-- AVAILABLE DATA follows --
Lemma wrap_task_key_size pk key aad n c n' :
  wrap_task_key pk key aad n = (Ok c, n') -> blen (hc_encapsulated_key c) = 32.
Proof. intros H. apply draw_bind_ok in H as ([] & n1 & _ & H). by eapply hpke_seal_size. Qed.

Lemma unwrap_workspace_wrapped wk key aad n c n' :
  wrap_task_key_for_workspace wk key aad n = (Ok c, n') ->
  unwrap_task_key_for_workspace wk c aad = Ok key /\ blen (pc_nonce c) = 24.
Proof.
  unfold wrap_task_key_for_workspace. intros H. apply draw_bind_ok in H as ([] & n1 & Hw & H).
  apply draw_bind_ok in H as ([] & n2 & Hk & H). apply of_res_ok in Hw as [Hw _]. apply of_res_ok in Hk as [Hk _].
  apply payload_roundtrip in H as [Hd Hn]. split; [|done]. unfold unwrap_task_key_for_workspace.
  rewrite Hw. unfold bind, mbind, res_bind. by rewrite Hd, Hk.
Qed.

(** What [create_task_envelope] makes: one key, the payload under it, and the key wrapped
    for each recipient and for the workspace. *)
Lemma create_parts p recipients aad wk n e n' :
  create_task_envelope p recipients aad wk n = (Ok e, n') ->
  exists key, decrypt_payload key (te_payload e) aad = Ok p /\ envelope_ok e /\
    Forall2 (fun kv kc => fst kc = fst kv /\
               forall sk, blen sk = 32 -> snd kv = x25519_public sk -> unwrap_task_key sk (snd kc) aad = Ok key)
      recipients (te_recipients e) /\
    forall k, wk = Some k -> exists r, te_workspace_reader e = Some r /\
      unwrap_task_key_for_workspace k r aad = Ok key.
Proof.
  unfold create_task_envelope. intros H. destruct recipients as [|kv recipients]; [done|].
  set (l := kv :: recipients) in *. apply draw_bind_ok in H as (key & n1 & _ & H).
  apply draw_bind_ok in H as (payload & n2 & Hp & H). apply draw_bind_ok in H as (wrapped & n3 & Hw & H).
  apply draw_bind_ok in H as (reader & n4 & Hr & H). apply of_res_ok in H as [H _].
  apply payload_roundtrip in Hp as [Hp Hnonce]. unfold make_task_envelope in H. cbn [negb Z.eqb] in H.
  assert (wrapped <> []) as Hsome by (by destruct wrapped).
  assert (existsb (fun kv => String.eqb (fst kv) "") wrapped = false) as Hx
    by (destruct wrapped; [done|]; by destruct (existsb _ _)).
  rewrite Hx in H. assert (e = MkTaskEnvelope payload wrapped reader) as -> by (destruct wrapped; simpl in H; congruence).
  assert (Forall2 (fun kv kc => exists n n', wrap_task_key (snd kv) key aad n = (Ok (snd kc), n') /\ fst kc = fst kv)
            l wrapped) as Hall.
  { refine (draw_map_ok _ _ _ _ _ _ _ Hw). intros x m y m' Hc.
    apply draw_bind_ok in Hc as (c & m1 & Hc & Hy). injection Hy as <- _. eauto. }
  exists key. cbn [te_payload te_recipients te_workspace_reader]. split; [done|]. split; [|split].
  - constructor; cbn [te_payload te_recipients te_workspace_reader]; [done|done| |].
    + intros k c Hin. split.
      * intros ->. apply not_true_iff_false in Hx. apply Hx, existsb_exists. by exists ("", c).
      * apply list_elem_of_In in Hin. apply list_elem_of_lookup in Hin as [i Hi].
        destruct (Forall2_lookup_r _ _ _ _ _ Hall Hi) as (x & _ & m & m' & Hc & _). by eapply wrap_task_key_size.
    + intros r ->. destruct wk as [k|]; [|done]. apply draw_bind_ok in Hr as (c & m & Hc & Hr).
      injection Hr as -> _. by apply unwrap_workspace_wrapped in Hc as [_ ?].
  - refine (Forall2_impl _ _ _ _ Hall _). intros x y (m & m' & Hc & Hf). split; [done|].
    intros sk Hsk Hpk. rewrite Hpk in Hc. by eapply unwrap_wrapped.
  - intros k ->. apply draw_bind_ok in Hr as (c & m & Hc & Hr). injection Hr as <- _.
    exists c. split; [done|]. by apply unwrap_workspace_wrapped in Hc as [? _].
Qed.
-- AVAILABLE DATA concluded --
• ABOUT THIS EXERCISE: In the entries above, one line contains "for each recipient" and another contains "assert (existsb (fun". Reproduce exactly those two lines and the lines between them, nothing else.

• WRITTEN RESPONSE:
    for each recipient and for the workspace. *)
Lemma create_parts p recipients aad wk n e n' :
  create_task_envelope p recipients aad wk n = (Ok e, n') ->
  exists key, decrypt_payload key (te_payload e) aad = Ok p /\ envelope_ok e /\
    Forall2 (fun kv kc => fst kc = fst kv /\
               forall sk, blen sk = 32 -> snd kv = x25519_public sk -> unwrap_task_key sk (snd kc) aad = Ok key)
      recipients (te_recipients e) /\
    forall k, wk = Some k -> exists r, te_workspace_reader e = Some r /\
      unwrap_task_key_for_workspace k r aad = Ok key.
Proof.
  unfold create_task_envelope. intros H. destruct recipients as [|kv recipients]; [done|].
  set (l := kv :: recipients) in *. apply draw_bind_ok in H as (key & n1 & _ & H).
  apply draw_bind_ok in H as (payload & n2 & Hp & H). apply draw_bind_ok in H as (wrapped & n3 & Hw & H).
  apply draw_bind_ok in H as (reader & n4 & Hr & H). apply of_res_ok in H as [H _].
  apply payload_roundtrip in Hp as [Hp Hnonce]. unfold make_task_envelope in H. cbn [negb Z.eqb] in H.
  assert (wrapped <> []) as Hsome by (by destruct wrapped).
  assert (existsb (fun kv => String.eqb (fst kv) "") wrapped = false) as Hx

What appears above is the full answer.